Having witnessed your journey, your struggles, your growth and your endurance for several decades, I remain inspired by your words and grateful that I am a part of your journey. Keep sharing your mess! Thank you for your openness.
Thank you, my friend. I love you.
Hi Sarah, Thanks for sharing your journey. We’re all thinking differently after months of isolation. I just finished reading, “The Midnight Library”, a great book that imagines parallel universes in which we can live many lives, depending upon our choices along the way. It’s something I’ve been thinking about lately–what if I’d gone to a different school, not agreed to that blind date, taken a different course at university, married soon, later, or never, etc. My new book to start the year is, “Breath”, because, apparently, we’ve been breathing all wrong.

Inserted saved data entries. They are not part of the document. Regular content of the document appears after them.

(** [k] creations on a stack whose colours are, top first, [stack]. *)
Lemma create_hosts_on_stack (k : nat) :
  forall (first : Z) (pg : page) (stack : list string),
    colors pg = reverse stack ->
    host_color <$> fst (create_hosts k first pg)
    = (Some <$> take k stack) ++ replicate (k - length stack) None
    /\ colors (snd (create_hosts k first pg)) = reverse (drop k stack)
    /\ add_disabled (snd (create_hosts k first pg))
       = (if decide (1 <= length stack <= k)%nat then true else add_disabled pg)
    /\ (exists shapes,
          svg (snd (create_hosts k first pg)) = shapes ++ svg pg
          /\ length shapes = (2 * Nat.min k (length stack))%nat).
Proof.
  induction k as [|k IH]; intros first pg stack E.
  - cbn [create_hosts fst snd fmap list_fmap take Nat.sub replicate app].
    rewrite drop_0. split; [reflexivity|]. split; [exact E|].
    split; [rewrite decide_False by lia; reflexivity|].
    exists []. split; reflexivity.
  - cbn [create_hosts]. destruct stack as [|c stack].
    + rewrite (new_host_on_empty _ pg E).
      specialize (IH (first + 1)%Z pg [] E).
      destruct (create_hosts k (first + 1)%Z pg) as [hs pg2].
      cbn [fst snd] in *. destruct IH as (Hc & Hs & Hd & shapes & Hsv & Hlen).
      rewrite take_nil in *. rewrite drop_nil in *.
      cbn [length Nat.sub] in *. rewrite Nat.sub_0_r in Hc.
      split; [cbn; rewrite Hc; reflexivity|].
      split; [exact Hs|].
      split; [rewrite Hd; rewrite !decide_False by lia; reflexivity|].
      exists shapes. split; [exact Hsv|]. rewrite Hlen. lia.
    + rewrite reverse_cons in E.
      rewrite (new_host_on_stack _ pg (reverse stack) c E).
      match goal with
      | |- context [create_hosts k ?f ?p] =>
          specialize (IH f p stack eq_refl);
          destruct (create_hosts k f p) as [hs pg2]
      end.
      cbn [fst snd colors add_disabled svg] in *.
      destruct IH as (Hc & Hs & Hd & shapes & Hsv & Hlen).
      split; [cbn; rewrite Hc; reflexivity|].
      split; [exact Hs|].
      split.
      * rewrite Hd. cbn [length].
        destruct stack as [|c' stack]; cbn [reverse length].
        -- rewrite decide_False by lia. rewrite decide_True by lia. reflexivity.
        -- assert (Hne : reverse (c' :: stack) <> []).
           { intros Hnil. apply (f_equal length) in Hnil.
             rewrite length_reverse in Hnil. discriminate. }
           destruct (reverse (c' :: stack)) as [|? ?]; [congruence|].
           cbn [length].
           destruct (decide (1 <= S (length stack) <= k)%nat);
             [rewrite decide_True by lia|rewrite decide_False by lia]; reflexivity.
      * eexists (shapes ++ [_; _]). split.
        -- rewrite Hsv, <- app_assoc. reflexivity.
        -- rewrite length_app, Hlen. cbn [length]. lia.
Qed.

Lemma snoc_or_nil {A} (l : list A) : l = [] \/ exists l' a, l = l' ++ [a].
Proof.
  induction l as [|a l _] using rev_ind; [left; reflexivity|right; eauto].
Qed.

(** X2: the stack is handed out last in, first out, whatever it holds (the
    loaded palette or colours pushed back later).  Of [k] hosts created in a
    row, the first [min k n] get the [n] stacked colours from the top down,
    each colour once; the others get none.  The stack keeps its bottom
    [n - k] colours in place. *)
Theorem hosts_take_colours_from_the_top (k : nat) (first : Z) (pg : page) :
  let created := create_hosts k first pg in
  host_color <$> fst created
  = (Some <$> take k (reverse (colors pg)))
    ++ replicate (k - length (colors pg)) None
  /\ colors (snd created) = take (length (colors pg) - k) (colors pg).
Proof.
  intros created.
  destruct (create_hosts_on_stack k first pg (reverse (colors pg)))
    as (Hc & Hs & _); [rewrite reverse_involutive; reflexivity|].
  rewrite length_reverse in Hc. split; [exact Hc|].
  subst created. rewrite Hs.
  rewrite <- (reverse_involutive (colors pg)) at 2 3.
  rewrite take_reverse, !length_reverse.
  replace (length (colors pg) - (length (colors pg) - k))%nat
    with (Nat.min k (length (colors pg))) by lia.
  destruct (Nat.le_ge_cases k (length (colors pg))) as [Hle|Hge].
  - rewrite Nat.min_l by exact Hle. reflexivity.
  - rewrite Nat.min_r by exact Hge.
    rewrite !drop_ge by (rewrite length_reverse; lia). reflexivity.
Qed.

(** X3: creating hosts disables the add button exactly when it takes the
    last colour: after [k] creations on a stack of [n] colours the button is
    disabled if [1 <= n <= k] and otherwise as it was.  In particular the
    constructor never enables the button, and on a stack that was already
    empty it does not disable it either. *)
Theorem add_button_disabled_with_the_last_colour (k : nat) (first : Z) (pg : page) :
  add_disabled (snd (create_hosts k first pg))
  = if decide (1 <= length (colors pg) <= k)%nat then true else add_disabled pg.
Proof.
  destruct (create_hosts_on_stack k first pg (reverse (colors pg)))
    as (_ & _ & Hd & _); [rewrite reverse_involutive; reflexivity|].
  rewrite length_reverse in Hd. exact Hd.
Qed.

Lemma svg_after_new_host (hostNum : float) (pg : page) :
  svg (snd (new_GraphBuilderHost hostNum pg))
  = host_shapes (fst (new_GraphBuilderHost hostNum pg)) ++ svg pg
  /\ forall f,
       fields (fst (new_GraphBuilderHost hostNum pg)) = Some f ->
       rx f = hostNum * 65
       /\ x f = hostNum * 65 + 12.5
       /\ host_rect f = rect 25 25 (color f) (hostNum * 65) 0
       /\ host_line f = line (hostNum * 65 + 12.5) 30 (hostNum * 65 + 12.5) 500.
Proof.
  destruct (snoc_or_nil (colors pg)) as [E|(cs & c & E)].
  - rewrite (new_host_on_empty _ _ E). split; [reflexivity|]. discriminate.
  - rewrite (new_host_on_stack _ _ _ _ E). split; [reflexivity|].
    intros f [= <-]. repeat split.
Qed.

Lemma create_hosts_shapes (k : nat) :
  forall (first : Z) (pg : page),
    svg (snd (create_hosts k first pg))
    = concat (reverse (host_shapes <$> fst (create_hosts k first pg))) ++ svg pg
    /\ forall (i : nat) (h : GraphBuilderHost) (f : host_fields),
         fst (create_hosts k first pg) !! i = Some h ->
         fields h = Some f ->
         rx f = JS.of_Z (first + Z.of_nat i) * 65
         /\ x f = JS.of_Z (first + Z.of_nat i) * 65 + 12.5
         /\ host_rect f = rect 25 25 (color f) (JS.of_Z (first + Z.of_nat i) * 65) 0
         /\ host_line f
            = line (JS.of_Z (first + Z.of_nat i) * 65 + 12.5) 30
                   (JS.of_Z (first + Z.of_nat i) * 65 + 12.5) 500.
Proof.
  induction k as [|k IH]; intros first pg.
  - split; [reflexivity|]. intros i h f Hi. discriminate.
  - cbn [create_hosts].
    pose proof (svg_after_new_host (JS.of_Z first) pg) as (Hsvg & Hf).
    destruct (new_GraphBuilderHost (JS.of_Z first) pg) as [h pg1].
    specialize (IH (first + 1)%Z pg1). destruct IH as (IHsvg & IHf).
    destruct (create_hosts k (first + 1)%Z pg1) as [hs pg2].
    cbn [fst snd] in *. split.
    + rewrite IHsvg, Hsvg. cbn [fmap list_fmap].
      rewrite reverse_cons, concat_app. cbn [concat].
      rewrite app_nil_r, <- app_assoc. reflexivity.
    + intros [|i] h' f Hi Hfields.
      * injection Hi as <-. rewrite Z.add_0_r. apply Hf. exact Hfields.
      * replace (first + Z.of_nat (S i))%Z with (first + 1 + Z.of_nat i)%Z by lia.
        exact (IHf i h' f Hi Hfields).
Qed.

(** X4: creating hosts only adds to the drawing surface: the shapes that
    were on it stay, in the same order, behind the shapes of the hosts
    created, the latest host's first.  A host that got a colour adds its line
    in front of its square; host number [n] has a 25 x 25 square of its colour
    at [x = n * 65], [y = 0] and a line from [(n * 65 + 12.5, 30)] to
    [(n * 65 + 12.5, 500)].  A host that got no colour draws nothing.  The
    number of hosts that draw is [min k n] for [k] creations on a stack of [n]
    colours. *)
Theorem hosts_draw_in_front_of_the_surface (k : nat) (first : Z) (pg : page) :
  let created := create_hosts k first pg in
  svg (snd created) = concat (reverse (host_shapes <$> fst created)) ++ svg pg
  /\ (forall (i : nat) (h : GraphBuilderHost),
        fst created !! i = Some h ->
        match fields h with
        | None => host_shapes h = []
        | Some f =>
            host_shapes h
            = [ line (JS.of_Z (first + Z.of_nat i) * 65 + 12.5) 30
                     (JS.of_Z (first + Z.of_nat i) * 65 + 12.5) 500;
                rect 25 25 (color f) (JS.of_Z (first + Z.of_nat i) * 65) 0 ]
        end)
  /\ length (svg (snd created))
     = (2 * Nat.min k (length (colors pg)) + length (svg pg))%nat.
Proof.
  intros created. subst created.
  destruct (create_hosts_shapes k first pg) as (Hsvg & Hf).
  split; [exact Hsvg|]. split.
  - intros i h Hi. unfold host_shapes.
    destruct (fields h) as [f|] eqn:E; [|reflexivity].
    destruct (Hf i h f Hi E) as (_ & _ & Hr & Hl). rewrite Hr, Hl. reflexivity.
  - destruct (create_hosts_on_stack k first pg (reverse (colors pg)))
      as (_ & _ & _ & shapes & Hsv & Hlen);
      [rewrite reverse_involutive; reflexivity|].
    rewrite length_reverse in Hlen. rewrite Hsv, length_app, Hlen. reflexivity.
Qed.

(** X5: the background the constructor gives the add button is the colour
    the next host gets: whenever a host created right after another one gets a
    colour, that colour is the button's background in between. *)
Theorem add_button_previews_the_next_colour
        (hostNum hostNum' : float) (pg : page) (c : string) :
  let pg1 := snd (new_GraphBuilderHost hostNum pg) in
  host_color (fst (new_GraphBuilderHost hostNum' pg1)) = Some c ->
  add_background pg1 = Some c.
Proof.
  intros pg1. subst pg1.
  destruct (snoc_or_nil (colors pg)) as [E|(cs & c0 & E)].
  - rewrite (new_host_on_empty _ _ E). cbn [snd].
    rewrite (new_host_on_empty _ _ E). discriminate.
  - rewrite (new_host_on_stack _ _ _ _ E). cbn [snd].
    destruct (snoc_or_nil cs) as [->|(cs' & c1 & ->)].
    + rewrite new_host_on_empty by reflexivity. discriminate.
    + rewrite (new_host_on_stack _ _ cs' c1) by reflexivity.
      cbn. rewrite last_snoc_some. tauto.
Qed.

(** On the loaded palette: the first host takes the last colour pushed, and
    the button shows the colour the second host then gets. *)
Lemma add_button_previews_the_second_colour :
  host_color
    (fst (new_GraphBuilderHost 1
            (snd (new_GraphBuilderHost 0 (loaded_page false None [])))))
  = Some "rgb(122,144,204)"%string
  /\ add_background (snd (new_GraphBuilderHost 0 (loaded_page false None [])))
     = Some "rgb(122,144,204)"%string.
Proof.
  split; [vm_compute; reflexivity|].
  apply (add_button_previews_the_next_colour 0 1 (loaded_page false None [])).
  vm_compute. reflexivity.
Defined.

End Hosts.

(** ** Nodes of a host *)

Section Nodes.

Import Builder.

Lemma addNodes_initialised (ns : list GraphBuilderNode) :
  forall f : host_fields,
    addNodes ns {| fields := Some f |}
    = Ok {| fields := Some {| rx := rx f; x := x f; color := color f;
                              nodes := nodes f ++ ns;
                              host_rect := host_rect f;
                              host_line := host_line f |} |}.
Proof.
  induction ns as [|node ns IH]; intros f; cbn [addNodes addNode fields].
  - rewrite app_nil_r. destruct f; reflexivity.
  - rewrite IH. cbn [rx x color nodes host_rect host_line].
    rewrite <- app_assoc. reflexivity.
Qed.
(** ** Activity reset path: [on_group_message] and [handle_group_message] *)

Record event : Type := mkevent {
  event_group_id : string;
  message_str : string;
  unified_msg_origin : string;
  (* await conversation_manager.get_curr_conversation_id(umo) *)
  curr_conversation_id : res pyval;
  event_now : datetime }.

Definition handle_group_message (group_id : string) (ev : event) (st : core) : res core :=
  do conversation_id <- curr_conversation_id ev;
  Ok (set_group_records
        (dict_set group_id
           (activity_record (event_now ev) conversation_id (PStr (unified_msg_origin ev))))
        st).

(** [old_info["count"] = 0] on the group's tier metadata, when it has any. *)
Definition reset_type_info (group_id : string) (st : core) : res core :=
  match dict_get group_id (last_initiative_types st) with
  | Some old_info =>
      do old_info' <- py_setitem old_info "count" (PInt 0);
      Ok (set_last_initiative_types (dict_set group_id old_info') st)
  | None => Ok st
  end.

Record handler_result : Type := mkhandler {
  handler_core : core;
  handler_saved : bool;
  handler_exn : option exn }.

Definition on_group_message (ev : event) (st : core) : handler_result :=
  let group_id := event_group_id ev in
  if String.eqb group_id "" then mkhandler st false None
  else if str_contains system_marker (message_str ev) then mkhandler st false None
  else
    match handle_group_message group_id ev st with
    | Raise e => mkhandler st false (Some e)
    | Ok st1 =>
        if bool_decide (group_id ∈ groups_received_initiative st1) then
          let st2 := set_consecutive_message_count (dict_set group_id (PInt 0)) st1 in
          match reset_type_info group_id st2 with
          | Raise e => mkhandler st2 false (Some e)
          | Ok st3 =>
              mkhandler
                (set_groups_received_initiative (fun s => s ∖ {[ group_id ]}) st3)
                true None
          end
        else mkhandler st1 false None
    end.

(** ** Snapshot persistence: [DataLoader] *)

(** The data file: absent, holding a JSON document, or holding text that
    is not one (a write that failed half way).  A document dumped by
    [json.dump] is read back by [json.load] as the same value. *)
Inductive file : Type :=
| NoFile
| Json (v : pyval)
| Garbage.

(** One value of [_prepare_records_for_save]: a dict is prepared
    recursively, a datetime or a date becomes its ISO text, anything else
    is copied. *)
Fixpoint prepare_value (v : pyval) : pyval :=
  match v with
  | PDict d => PDict (map (fun kv => (fst kv, prepare_value (snd kv))) d)
  | PDatetime t => PStr (isoformat t)
  | PDate d => PStr (isoformat_date (d_year d) (d_month d) (d_day d))
  | _ => v
  end.

Definition _prepare_records_for_save (records : pyval) : dict :=
  match records with
  | PDict d => map (fun kv => (fst kv, prepare_value (snd kv))) d
  | _ => []
  end.

(** What [json.dump] accepts. *)
Fixpoint json_serializable (v : pyval) : bool :=
  match v with
  | PDatetime _ | PDate _ => false
  | PList l => forallb json_serializable l
  | PDict d => forallb (fun kv => json_serializable (snd kv)) d
  | _ => true
  end.

Definition data_to_save (st : core) : pyval :=
  PDict
    [("group_records", PDict (_prepare_records_for_save (PDict (group_records st))));
     ("last_initiative_messages",
        PDict (_prepare_records_for_save (PDict (last_initiative_messages st))));
     ("groups_received_initiative",
        PList (map PStr (elements (groups_received_initiative st))));
     ("consecutive_message_count", PDict (consecutive_message_count st));
     ("last_initiative_types",
        PDict (_prepare_records_for_save (PDict (last_initiative_types st))))].

(** [writable] is false when the directory or the file cannot be opened;
    every exception is caught and logged. *)
Definition save_data_to_storage (writable : bool) (st : core) (f : file) : file :=
  if writable then
    if json_serializable (data_to_save st) then Json (data_to_save st) else Garbage
  else f.

(** The timestamp conversion of one stored record. *)
Definition convert_timestamp (now : datetime) (record : pyval) : res pyval :=
  do has_timestamp <- py_contains "timestamp" record;
  if has_timestamp then
    do ts <- py_getitem record "timestamp";
    match ts with
    | PStr s =>
        py_setitem record "timestamp"
          (PDatetime (match fromisoformat s with Ok t => t | Raise _ => now end))
    | _ => Ok record
    end
  else Ok record.

Fixpoint convert_records (now : datetime) (records : dict) : res dict :=
  match records with
  | [] => Ok []
  | (group_id, record) :: rest =>
      do record' <- convert_timestamp now record;
      do rest' <- convert_records now rest;
      Ok ((group_id, record') :: rest')
  end.

(** [if key in stored_data: for group_id, record in stored_data[key].items(): ...] *)
Definition convert_store (now : datetime) (key : string) (stored_data : dict) : res dict :=
  match dict_get key stored_data with
  | None => Ok stored_data
  | Some (PDict records) =>
      do records' <- convert_records now records;
      Ok (dict_set key (PDict records') stored_data)
  | Some _ => Raise AttributeError
  end.

(** The stores hold dicts, and the marker set holds group ids: a stored
    value of another type is rejected here. *)
Definition as_dict (v : pyval) : res dict :=
  match v with PDict d => Ok d | _ => Raise TypeError end.

Fixpoint as_group_ids (l : list pyval) : res (list string) :=
  match l with
  | [] => Ok []
  | PStr s :: rest => do ids <- as_group_ids rest; Ok (s :: ids)
  | _ => Raise TypeError
  end.

Definition as_group_set (v : pyval) : res (gset string) :=
  match v with
  | PList l => do ids <- as_group_ids l; Ok (list_to_set ids)
  | _ => Raise TypeError
  end.

(** The conversions and the call of [set_data]. *)
Definition load_stores (now : datetime) (stored_data : pyval) (st : core) : res core :=
  match stored_data with
  | PDict top =>
      do top <- convert_store now "group_records" top;
      do top <- convert_store now "last_initiative_messages" top;
      do top <- convert_store now "last_initiative_types" top;
      do records <- as_dict (dict_get_default "group_records" (PDict []) top);
      do messages <- as_dict (dict_get_default "last_initiative_messages" (PDict []) top);
      do received <- as_group_set (dict_get_default "groups_received_initiative" (PList []) top);
      do counts <-
        match dict_get_default "consecutive_message_count" (PDict []) top with
        | PNone => Ok (consecutive_message_count st)
        | v => as_dict v
        end;
      do types <- as_dict (dict_get_default "last_initiative_types" (PDict []) top);
      Ok (mkcore counts records messages received types)
  | _ => Raise AttributeError
  end.

Definition load_data_from_storage (now : datetime) (f : file) (st : core) : core :=
  match f with
  | Json stored_data =>
      match load_stores now stored_data st with
      | Ok st' => st'
      | Raise _ => st
      end
  | NoFile | Garbage => st
  end.

(** ** Shape of the in-memory stores *)

(** The values the in-memory operations put into a record besides the
    timestamp: ids, origins, labels and counts. *)
Definition scalar (v : pyval) : bool :=
  match v with
  | PNone | PBool _ | PInt _ | PStr _ => true
  | _ => false
  end.

(** A field of a record: a valid datetime under "timestamp", or a scalar
    that is not a text under "timestamp". *)
Definition field_shaped (kv : string * pyval) : bool :=
  match snd kv with
  | PDatetime t => String.eqb "timestamp" (fst kv) && valid_datetime t
  | PStr _ => negb (String.eqb "timestamp" (fst kv))
  | PNone | PBool _ | PInt _ => true
  | _ => false
  end.

(** The keys of a Python dict are distinct. *)
Fixpoint unique_keys (d : dict) : bool :=
  match d with
  | [] => true
  | (k, _) :: d' => negb (dict_mem k d') && unique_keys d'
  end.

Definition record_shaped (v : pyval) : bool :=
  match v with
  | PDict r => unique_keys r && forallb field_shaped r
  | _ => false
  end.

Definition store_shaped (d : dict) : bool :=
  forallb (fun kv => record_shaped (snd kv)) d.

(** The stores as the in-memory operations build them: records and tier
    metadata of scalars with datetime timestamps, counts that JSON can
    hold. *)
Definition snapshot_shaped (st : core) : bool :=
  store_shaped (group_records st)
  && store_shaped (last_initiative_messages st)
  && store_shaped (last_initiative_types st)
  && forallb (fun kv => json_serializable (snd kv)) (consecutive_message_count st).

Thanks, Carol, and Happy New Year (and happy reading) to you!
I am a continual work in progress of releasing chaos and uncertainty in all aspects of life – work and personal that came with 2020 and my 43 years before that. I am setting the intention of making my new place feel like home – it still feels very temporary and that is unsettling. I want to feel secure within myself knowing that no matter what…I’ve got this.
Thank you for being a source of love and light in all aspects of my life Sarah. I love you my friend and when the time is right I hope that we can have that visit. ❤
No matter what, you’ve got this, Carrie! Happy New Year, my friend. I look forward to being able to visit in person again!